FANNY (1932) réalisé par Marc AllégretSuccès de Marius oblige, tout le monde veut la suite. Fanny est donc écrit puis monté sur scène par Pagnol. Mais Raimu ne participe pas à l'aventure théâtrale après une violente dispute avec le directeur du théâtre. Il est bien sûr du film qui entre en préparation dans la foulée. Cette fois, Pagnol est son propre producteur. A la réalisation, c'est Marc Allégret qui est choisi ( Korda étant reparti aux Etats-Unis). On retrouve la même équipe. Fanny est la suite directe de Marius, le film démarre là où le premier s'arrête. Marius est parti. César l'apprend. C'est le choc. D'autant que la petite Fanny découvre bientôt qu'elle attend un enfant de Marius. Fille-mère, c'est l'affront ultime. Afin de ne pas être désignée comme une " fille des rues ", Fanny accepte la demande en mariage de Panisse, trop heureux de donner son nom à ce futur enfant, lui qui n'a jamais eu la joie d'être père. César est toujours aussi grande-gueule au cœur tendre. Là encore, tout marche dans cette suite qui joue encore un peu plus sur l'émotion. Cette fois, l'histoire est un peu plus centré sur César, Raimu s'en donne à cœur-joie, et ses échanges avec Panisse ( Charpin) sont un pur bonheur. Un deuxième volet à la hauteur du premier.

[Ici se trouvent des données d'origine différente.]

(** ** Borrowing all *)

Lemma wp_borrow_round ac t G s :
  settled G s -> in_acs ac -> 0 <= tx_bus_retry t ->
  wp (borrow_round cfg env ac t) s (λ o s', round_post t G (λ G', count (waits_ac ac) G' = count (waits_ac ac) G - 1) o s').
Proof.
  intros [H Ht] Ha Hr. unfold borrow_round. assert (∀ s', settled G s' -> round_post t G (λ G', count (waits_ac ac) G' = count (waits_ac ac) G - 1) (Break t) s') as Hbreak.
  { intros s' H'. exists G. split; [apply evolves_refl|]. split; [done|]. split; [|done]. split_and!; done || lia. }
  apply wp_if; intros _; [by apply wp_ret, Hbreak|]. apply wp_bind. eapply wp_borrow; [done|done|]. intros lender s1 H1.
  apply wp_if; intros _; [by apply wp_ret, Hbreak|]. apply wp_bind. eapply wp_deque; try done.
  - intros d s2 Ed H2. cbv zeta. rewrite Ed. apply wp_bind. eapply wp_give_back; [done|done|]. intros _ s3 H3. apply wp_ret.
    exists G. split; [apply evolves_refl|]. split; [done|]. split; [|done]. split; [done|]. split; [done|]. cbn. lia.
  - intros d s2 Hf2. cbv zeta. pose proof Hf2 as (p & i & e & G1 & Ep & Ee & _). rewrite Ep, Ee. apply wp_bind. eapply wp_lift; [done|]. apply wp_bind.
    eapply wp_mono; [by eapply (wp_found_commit ac G d s2 p e)|]. intros rc s3 (G' & Hev & [H3 Ht3] & Hcnt).
    apply wp_if; intros Erc.
    + wthen; [destruct (dq_credit_spent d); [by apply wp_ret|by eapply wp_give_back]|].
      intros _ s4 H4. apply wp_ret. exists G'. apply bool_decide_eq_true in Erc. split_and!; done || (by rounds) || by apply Hcnt.
    + apply wp_bind. eapply wp_give_back; [done|done|]. intros _ s4 H4. apply wp_ret. exists G'.
      rewrite bool_decide_true by (unfold BUS_RETRIES; cbn; lia). split_and!; done || by rounds.
Qed.

Lemma wp_borrow_all ac : ∀ fuel t G s,
  settled G s -> in_acs ac -> 0 <= tx_bus_retry t -> count (waits_ac ac) G < Z.of_nat fuel ->
  wp (borrow_all cfg env fuel ac t) s (λ o s', ∃ G', evolves G G' ∧ settled G' s').
Proof.
  induction fuel as [|fuel IH]; intros t G s H Ha Hr Hf; cbn [borrow_all]; apply wp_if; intros E.
  1, 3: apply wp_ret; exists G; split; [apply evolves_refl|done].
  - pose proof (count_pos (waits_ac ac) G). lia.
  - apply wp_bind. eapply wp_mono; [by apply wp_borrow_round|]. intros o s1 (G1 & Hev & H1 & Hs & Ho).
    destruct o as [t1|t1|t1]; [|apply wp_ret; by exists G1..]. cbn in Hs. eapply wp_mono; [apply (IH t1 G1 s1 H1 Ha)|]; [unfold same_tx in Hs; lia|lia|].
    intros o s2 (G2 & Hev2 & H2). exists G2. split; [by eapply evolves_trans|done].
Qed.

Lemma wp_may_borrow dev G s t Q :
  inv O dev G s -> (∀ r s', inv O dev G s' -> (∀ ac, r = Some ac -> ac = tx_single_ac t - 1) -> Q r s') -> wp (may_borrow env t) s Q.
Proof.
  intros H HQ. assert (∀ s', inv O dev G s' -> Q None s' ∧ Q (Some (tx_single_ac t - 1)) s') as HQ'.
  { intros s' H'. split; apply HQ; try done. by intros ? [= <-]. }
  unfold may_borrow. wauto; by apply HQ'.
Qed.

(** The loop ends, and keeps the packets. *)
Lemma wp_transfer G s : settled G s -> wp (dhd_wlfc_transfer_packets cfg env) s (λ _ s', ∃ G', evolves G G' ∧ settled G' s').
Proof.
  intros H. unfold dhd_wlfc_transfer_packets. apply wp_bind. eapply wp_mono; [apply (wp_send_acs _ _ G s H)|].
  - apply Forall_reverse, Forall_forall. intros x Hx%elem_of_seqZ. unfold in_acs. lia.
  - split; [cbn; lia|done].
  - intros o s1 (G1 & Hev & H1 & Hg). assert (∀ rc : Z, wp (mret rc) s1 (λ _ s', ∃ G', evolves G G' ∧ settled G' s')) as Hret by (intros; apply wp_ret; by exists G1).
    assert (∀ t, tx_of o = t -> wp (if bool_decide (tx_map t = 0) || proptxstatus_credit_ignore cfg then mret BCME_OK
      else r ← may_borrow env t;
        match r with
        | None => mret BCME_OK
        | Some ac =>
            if bool_decide (tx_packets_map t = 0) then mret BCME_OK
            else n ← cnt w_pkt_cnt_per_ac ac; o ← borrow_all cfg env (S (Z.to_nat n)) ac t; match o with Exit t | Again t | Break t => mret (tx_rc t) end
        end) s1 (λ _ s', ∃ G', evolves G G' ∧ settled G' s')) as Hend.
    { intros t Et. apply wp_if; intros Em; [done|]. apply orb_false_iff in Em as [Em%bool_decide_eq_false _]. apply wp_bind. destruct H1 as [H1 Ht1].
      eapply wp_may_borrow; [done|]. intros r s2 H2 Hr. destruct r as [ac|]; [|apply wp_ret; by exists G1]. apply wp_if; intros _; [apply wp_ret; by exists G1|].
      rewrite Et in Hg. destruct Hg as [Hg1 Hg2]. specialize (Hg2 Em). specialize (Hr ac eq_refl). assert (in_acs ac) as Ha by (unfold in_acs; lia).
      pose proof (ct_per_ac _ _ _ (inv_counted _ _ _ _ H2)) as [Hl Hcnt]. apply wp_bind. eapply wp_cnt; [unfold in_acs, AC_COUNT in Ha; lia|]. intros n Hn.
      apply wp_bind. eapply wp_mono; [apply (wp_borrow_all ac (S (Z.to_nat n)) t G1 s2); [done|done|done|rewrite (Hcnt _ _ Hn); pose proof (count_pos (waits_ac ac) G1); lia]|].
      intros o' s3 (G3 & Hev3 & H3). destruct o'; apply wp_ret; exists G3; (split; [by eapply evolves_trans|done]). }
    destruct o as [t|t|t]; [by apply Hend|by apply Hend|done].
Qed.
End Rounds.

TARTARIN DE TARASCON (1934) réalisé par Raymond Bernard
Raymond Bernard sort des succès d'adaptations littéraires prestigieuses : Les croix de bois et Les misérables. Dans la foulée de cette dernière, il fait appel à Marcel Pagnol pour s'attaquer à un univers plus léger et effectuer un changement radical de registre. Marcel Pagnol va donc adapter Tartarin de Tarascon, l'œuvre d' Alphonse Daudet. Pagnol est en effet l'auteur idéal pour faire le travail, en véritable enfant provençal qu'il est. Surtout, Tartarin est un rôle sur mesure pour le grand Raimu. Un personnage fort en gueule, pittoresque, exubérant et mythomane. Tartarin est un bourgeois fanfaron dont la réputation, basée sur des récits de voyage souvent fantasques, n'est plus à faire. Mais le bougre va devoir quitter sa province pour rejoindre l'Afrique. L'aventure devient réelle. Si le film retranscrit fidèlement l'esprit du roman de Daudet grâce à l'excellent travail de Pagnol, il souffre néanmoins d'un véritable problème de rythme. Mais les dialogues de Pagnol et la performance de Raimu sont les atouts gagnants de cette œuvre sympathique à redécouvrir.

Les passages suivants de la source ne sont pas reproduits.